The summary of changes made specifically in the course project with regards to my Master’s thesis
work are given below:
• Synchronous weight update is being done in the current implementation instead of
asynchronous update of neural network weights.
• Convergence criteria has been added where if the overall energy of the system does not vary
beyond a certain limit, convergence is assumed to have been reached. Because of robust
initialization incorporated, the convergence to local minima is not a big concern in the
implementation.
• When producing final result of classification, I've combined the binary classifications of 4
classes. Previously Hopfield network output was directly used without any activation layer to
be able to find the maximum. This has been improved by using a step function for activation
layer and using the result of Hopfield neural network when only one class had a value of 1. In
case of a conflict or if none of the classes have a value of 1, the value of initial fuzzy
classification output is used to select a class (the class having largest contribution in a pixel is
selected). This led to reduced salt and pepper noise in the image.

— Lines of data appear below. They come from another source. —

(* ===== verification/FaultInjection.v ===== *)
(** * Fault injection for tests ([src/testing/fault_injection.h])

    A transport that drops or delays RPCs on command, and the controller that cuts two
    nodes off from each other. Rates and random draws are doubles, compared by the rules of
    IEEE 754 (the standard library's [SpecFloat]); transports are objects at addresses,
    since the controller holds pointers to them. *)

From Stdlib Require Import Strings.String.
From Stdlib Require Import SpecFloat.
From S2P Require Import Prelude Common BigEndian Codec RpcCodec ClusterConfig Socket Transport.

Definition double_0 : spec_float := S754_zero false.
Definition double_1 : spec_float := S754_finite false (2 ^ 52) (-52).

Record FaultInjectingTransport := mkFaultInjectingTransport {
  dropped_peers_ : gmap.gset Z;
  delay_ms_ : gmap Z Z;
  drop_rate_ : gmap Z spec_float;
  rng_ : nat (* the number of draws so far *)
}.

Section FaultInjection.
Context `{Libc} `{Resolver}.
(** The draws of [dist_(rng_)]. *)
Variable dist_ : nat -> spec_float.
Implicit Types t : FaultInjectingTransport.

Definition FaultInjectingTransport_new : FaultInjectingTransport := mkFaultInjectingTransport ∅ ∅ ∅ 0.

Definition set_drop_outbound_to (peer_id : Z) (drop : bool) t : FaultInjectingTransport :=
  mkFaultInjectingTransport (if drop then {[peer_id]} ∪ dropped_peers_ t else dropped_peers_ t ∖ {[peer_id]})
    (delay_ms_ t) (drop_rate_ t) (rng_ t).

Definition set_delay_ms (peer_id ms : Z) t : FaultInjectingTransport :=
  mkFaultInjectingTransport (dropped_peers_ t)
    (if ms <=? 0 then delete peer_id (delay_ms_ t) else <[peer_id := ms]> (delay_ms_ t)) (drop_rate_ t) (rng_ t).

Definition set_drop_rate (peer_id : Z) (rate : spec_float) t : FaultInjectingTransport :=
  mkFaultInjectingTransport (dropped_peers_ t) (delay_ms_ t)
    (if SFleb rate double_0 then delete peer_id (drop_rate_ t)
     else <[peer_id := if SFltb double_1 rate then double_1 else rate]> (drop_rate_ t)) (rng_ t).

Definition clear_faults t : FaultInjectingTransport := mkFaultInjectingTransport ∅ ∅ ∅ (rng_ t).

(** The result with how long the call slept, the kernel, what was sent, and the transport. *)
Definition fi_SendRpc (peer : PeerInfo) (req : ClusterRequest) (ln : Line) (k : Kern) t
    : option (Result ClusterResponse * Z * Kern * bytes * FaultInjectingTransport) :=
  if bool_decide (node_id peer ∈ dropped_peers_ t)
  then Some (Failed (rpc_error "fault injection: outbound RPC dropped"), 0, k, [], t)
  else
    let '(lost, t) :=
      match drop_rate_ t !! node_id peer with
      | Some rate =>
          (SFltb (dist_ (rng_ t)) rate,
           mkFaultInjectingTransport (dropped_peers_ t) (delay_ms_ t) (drop_rate_ t) (S (rng_ t)))
      | None => (false, t)
      end in
    if (lost : bool) then Some (Failed (rpc_error "fault injection: outbound RPC dropped (rate)"), 0, k, [], t)
    else
      let delay_ms := default 0 (delay_ms_ t !! node_id peer) in
      '(result, k, sent) ← SendRpc peer req ln k;
      Some (result, if 0 <? delay_ms then delay_ms else 0, k, sent, t).

(** ** The controller *)

Definition FaultInjectionController : Type := gmap Z nat.
Notation Heap := (gmap nat FaultInjectingTransport).
Implicit Types (c : FaultInjectionController) (heap : Heap).

Definition Register (id : Z) (transport : nat) c : FaultInjectionController := <[id := transport]> c.

Definition Find (id : Z) c : option nat := c !! id.

Definition partition (a b : Z) (enabled : bool) c heap : Heap :=
  let heap := match Find a c with Some ta => alter (set_drop_outbound_to b enabled) ta heap | None => heap end in
  match Find b c with Some tb => alter (set_drop_outbound_to a enabled) tb heap | None => heap end.

Definition controller_clear_faults c heap : Heap :=
  foldl (fun heap '(_, transport) => alter clear_faults transport heap) heap (map_to_list c).

(** ** What tests rely on *)

(** A call is either dropped, without touching the network, or the transport's own; it
    returns when the transport's own would. *)
Lemma fi_SendRpc_cases peer req ln k t result slept k' sent t' :
  fi_SendRpc peer req ln k t = Some (result, slept, k', sent, t') ->
  same_fds k k' /\
  dropped_peers_ t' = dropped_peers_ t /\ delay_ms_ t' = delay_ms_ t /\ drop_rate_ t' = drop_rate_ t /\
  ((Result_ok result = false /\ k' = k /\ sent = []) \/ SendRpc peer req ln k = Some (result, k', sent)).
Proof.
  unfold fi_SendRpc. case_bool_decide; [intros [= <- _ <- <- <-]; split_and!; [..|by left]; done|].
  assert (Hcall : forall t0 d, ('(result, k, sent) ← SendRpc peer req ln k; Some (result, d, k, sent, t0)) =
    Some (result, slept, k', sent, t') -> same_fds k k' /\ t' = t0 /\ SendRpc peer req ln k = Some (result, k', sent)).
  { intros t0 d E. destruct (SendRpc peer req ln k) as [[[r k1] s1]|] eqn:Es; [|done]. apply SendRpc_fds in Es.
    injection E as <- _ <- <- <-. done. }
  destruct (drop_rate_ t !! node_id peer) as [rate|]; [destruct (SFltb _ rate)|].
  - intros [= <- _ <- <- <-]. split_and!; [..|by left]; done.
  - intros (Hs & -> & E)%Hcall. split_and!; [..|by right]; done || apply Hs.
  - intros (Hs & -> & E)%Hcall. split_and!; [..|by right]; done || apply Hs.
Qed.

Lemma fi_SendRpc_returns peer req ln k t : ln_stays ln = false -> is_Some (fi_SendRpc peer req ln k t).
Proof.
  intros Hst. unfold fi_SendRpc. case_bool_decide; [by eexists|].
  destruct (SendRpc_returns peer req ln k Hst) as [[[r k1] s1] E].
  destruct (drop_rate_ t !! node_id peer) as [rate|]; [destruct (SFltb _ rate); [by eexists|]|]; rewrite E; by eexists.
Qed.

(** Without faults for a peer, calls to it are the transport's own and do not sleep. *)
Lemma fi_SendRpc_clean peer req ln k t :
  node_id peer ∉ dropped_peers_ t -> drop_rate_ t !! node_id peer = None -> delay_ms_ t !! node_id peer = None ->
  fi_SendRpc peer req ln k t = '(result, k, sent) ← SendRpc peer req ln k; Some (result, 0, k, sent, t).
Proof. intros H1 H2 H3. unfold fi_SendRpc. by rewrite bool_decide_false, H2, H3 by done. Qed.

(** A rate of one or more loses every call, as draws are below one; a rate that is not a
    number loses none. *)
Lemma full_rate_drops peer req ln k t rate :
  (forall n, SFltb (dist_ n) double_1 = true) -> SFleb rate double_0 = false -> SFltb double_1 rate = true ->
  exists result t', fi_SendRpc peer req ln k (set_drop_rate (node_id peer) rate t) = Some (result, 0, k, [], t') /\
    Result_ok result = false.
Proof.
  intros Hd Hz Ho. unfold fi_SendRpc, set_drop_rate. cbn [dropped_peers_ drop_rate_ rng_ delay_ms_].
  rewrite Hz, Ho, lookup_insert_eq. case_bool_decide; [by eexists _, _|]. rewrite Hd. by eexists _, _.
Qed.

Lemma nan_rate_keeps peer req ln k t :
  node_id peer ∉ dropped_peers_ t -> delay_ms_ t !! node_id peer = None ->
  exists t', fi_SendRpc peer req ln k (set_drop_rate (node_id peer) S754_nan t) =
    '(result, k, sent) ← SendRpc peer req ln k; Some (result, 0, k, sent, t').
Proof.
  intros H1 H2. unfold fi_SendRpc, set_drop_rate. cbn [dropped_peers_ drop_rate_ rng_ delay_ms_ SFleb SFltb SFcompare].
  rewrite bool_decide_false, lookup_insert_eq by done. cbn [SFltb SFcompare].
  assert (Hn : forall x, SFltb x S754_nan = false) by (by intros [| | |]). rewrite Hn. cbn [delay_ms_]. rewrite H2.
  by eexists.
Qed.

Lemma lookup_alter_transport (f : FaultInjectingTransport -> FaultInjectingTransport) i j heap :
  alter f i heap !! j = (if decide (j = i) then f else id) <$> heap !! j.
Proof.
  destruct (decide (j = i)) as [->|]; [apply lookup_alter_eq|]. rewrite lookup_alter_ne by congruence. by destruct (heap !! j).
Qed.

(** Who is dropped after [partition]: exactly the two directions change, also when one
    object is registered for both nodes. *)
Lemma partition_dropped a b enabled c heap p t :
  heap !! p = Some t ->
  exists t', partition a b enabled c heap !! p = Some t' /\ delay_ms_ t' = delay_ms_ t /\ drop_rate_ t' = drop_rate_ t /\
    forall x, x ∈ dropped_peers_ t' <->
      if decide ((c !! a = Some p /\ x = b) \/ (c !! b = Some p /\ x = a)) then enabled = true else x ∈ dropped_peers_ t.
Proof.
  intros Ht. unfold partition, Find.
  assert (Hfind : forall (o : option nat) f hp, match o with Some q => alter f q hp | None => hp end !! p =
    (if decide (o = Some p) then f else id) <$> (hp : Heap) !! p).
  { intros [q|] f hp; [|by rewrite decide_False by done; destruct (hp !! p)]. rewrite lookup_alter_transport.
    destruct (decide (p = q)) as [->|]; [by rewrite decide_True|]. by rewrite decide_False by congruence. }
  rewrite !Hfind, Ht. eexists. split; [done|].
  destruct (decide (c !! a = Some p)) as [Ha|Ha], (decide (c !! b = Some p)) as [Hb|Hb];
    (split; [by destruct t|]; split; [by destruct t|]); intros x;
    (destruct (decide ((c !! a = Some p /\ x = b) \/ (c !! b = Some p /\ x = a))) as [Hx|Hx]);
    destruct enabled; cbn; set_solver.
Qed.

(** A cut pair of nodes hears nothing of each other. *)
Theorem partition_cuts_both_ways a b c heap pa pb ta tb peer_a peer_b req ln k :
  c !! a = Some pa -> c !! b = Some pb -> heap !! pa = Some ta -> heap !! pb = Some tb ->
  node_id peer_a = a -> node_id peer_b = b ->
  exists ta' tb', partition a b true c heap !! pa = Some ta' /\ partition a b true c heap !! pb = Some tb' /\
    fi_SendRpc peer_b req ln k ta' = Some (Failed (rpc_error "fault injection: outbound RPC dropped"), 0, k, [], ta') /\
    fi_SendRpc peer_a req ln k tb' = Some (Failed (rpc_error "fault injection: outbound RPC dropped"), 0, k, [], tb').
Proof.
  intros Ha Hb Hta Htb Hia Hib.
  destruct (partition_dropped a b true c heap pa ta Hta) as (ta' & Ea & _ & _ & Hda).
  destruct (partition_dropped a b true c heap pb tb Htb) as (tb' & Eb & _ & _ & Hdb).
  exists ta', tb'. split; [done|]. split; [done|]. unfold fi_SendRpc. split; rewrite bool_decide_true; try done.
  - apply Hda. rewrite decide_True; [done|]. by left.
  - apply Hdb. rewrite decide_True; [done|]. by right.
Qed.

End FaultInjection.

The overall result of these improvement was an improvement in classification accuracy by
approximately 4% for a zoom factor of 3 and the execution time was much less (19 seconds using a PC
with i7 processor, windows 10 operating system as compared to 1 hour 45 minutes using a PC with i5
processor, windows 8 operating system).
Conclusion
For the course project I selected the method of Hopfield Neural Network because for a single image
super-resolution case it is one of the most accurate and popular method. Additionally it doesn’t require
training data set. Also one can add multiple constraints to the energy function and that can be modified
to fit different requirements and images. One of the main disadvantages of the technique is its time
consumption. This makes it difficult to use in real-time application specially with higher zoom factors.
The work of Tatem et al. 2001 has been carried forward in the present work. Further improvement can
be done in the technique through mineral mapping at a finer scale. Additional datasets can be included
to add more constraints and give an improvised super-resolution mapping.
The accuracies obtained for zoom factor of 3, 5 and 10 are higher than the targeted accuracy (78% was
expected for zoom factor of 3, whereas accuracy higher than 82% was obtained). Out of several possible
reasons for classification errors, one important cause can be the omission of some of the bands from the
dataset. Due to a preponderance of noise the first 20 bands were excluded from the hyperspectral data
used in the present study.
The execution time was within desirable limits. The algorithm produces very reproducible and
consistent results because of robust initialization algorithm used.
Appendix The source code of project implementation has been included in a separate zip file.
References
ARORA, M.K., AND TIWARI, K.C., 2013, Subpixel Target Enhancement in Hyperspectral Images,
Defence Science Journal,63:1, pp. 63-68.
LING, F., DU, Y., XIAO, F., XUE, H. and WU, S., 2010, Super-resolution land-cover mapping using
multiple sub-pixel shifted remotely sensed images, International Journal of Remote Sensing, 31: 19, pp.
5023-5040.
SHIKHA GAUR, 2014, Master’s thesis work on Sub-pixel mapping with hyperspectral images using
Super-resolution, Indian Institute of Technology Bombay
PARK, S.C., PARK, M.K., and KANG, M.G., 2003, Super-resolution image reconstruction: a technical
overview, Signal Processing Magazine, IEEE, 20:3, pp. 21-36.
TATEM, A.J., LEWIS, H.G., ATKINSON, P.M. and NIXON, M.S., 2001, Superresolution target
identification from remotely sensed images using a Hopfield neural network, IEEE Transactions on
Geoscience and Remote Sensing, 39, pp. 781796.
TSO, B. and MATHER, P.M., 2009, Classification Methods for Remotely Sensed Data (CRC Press).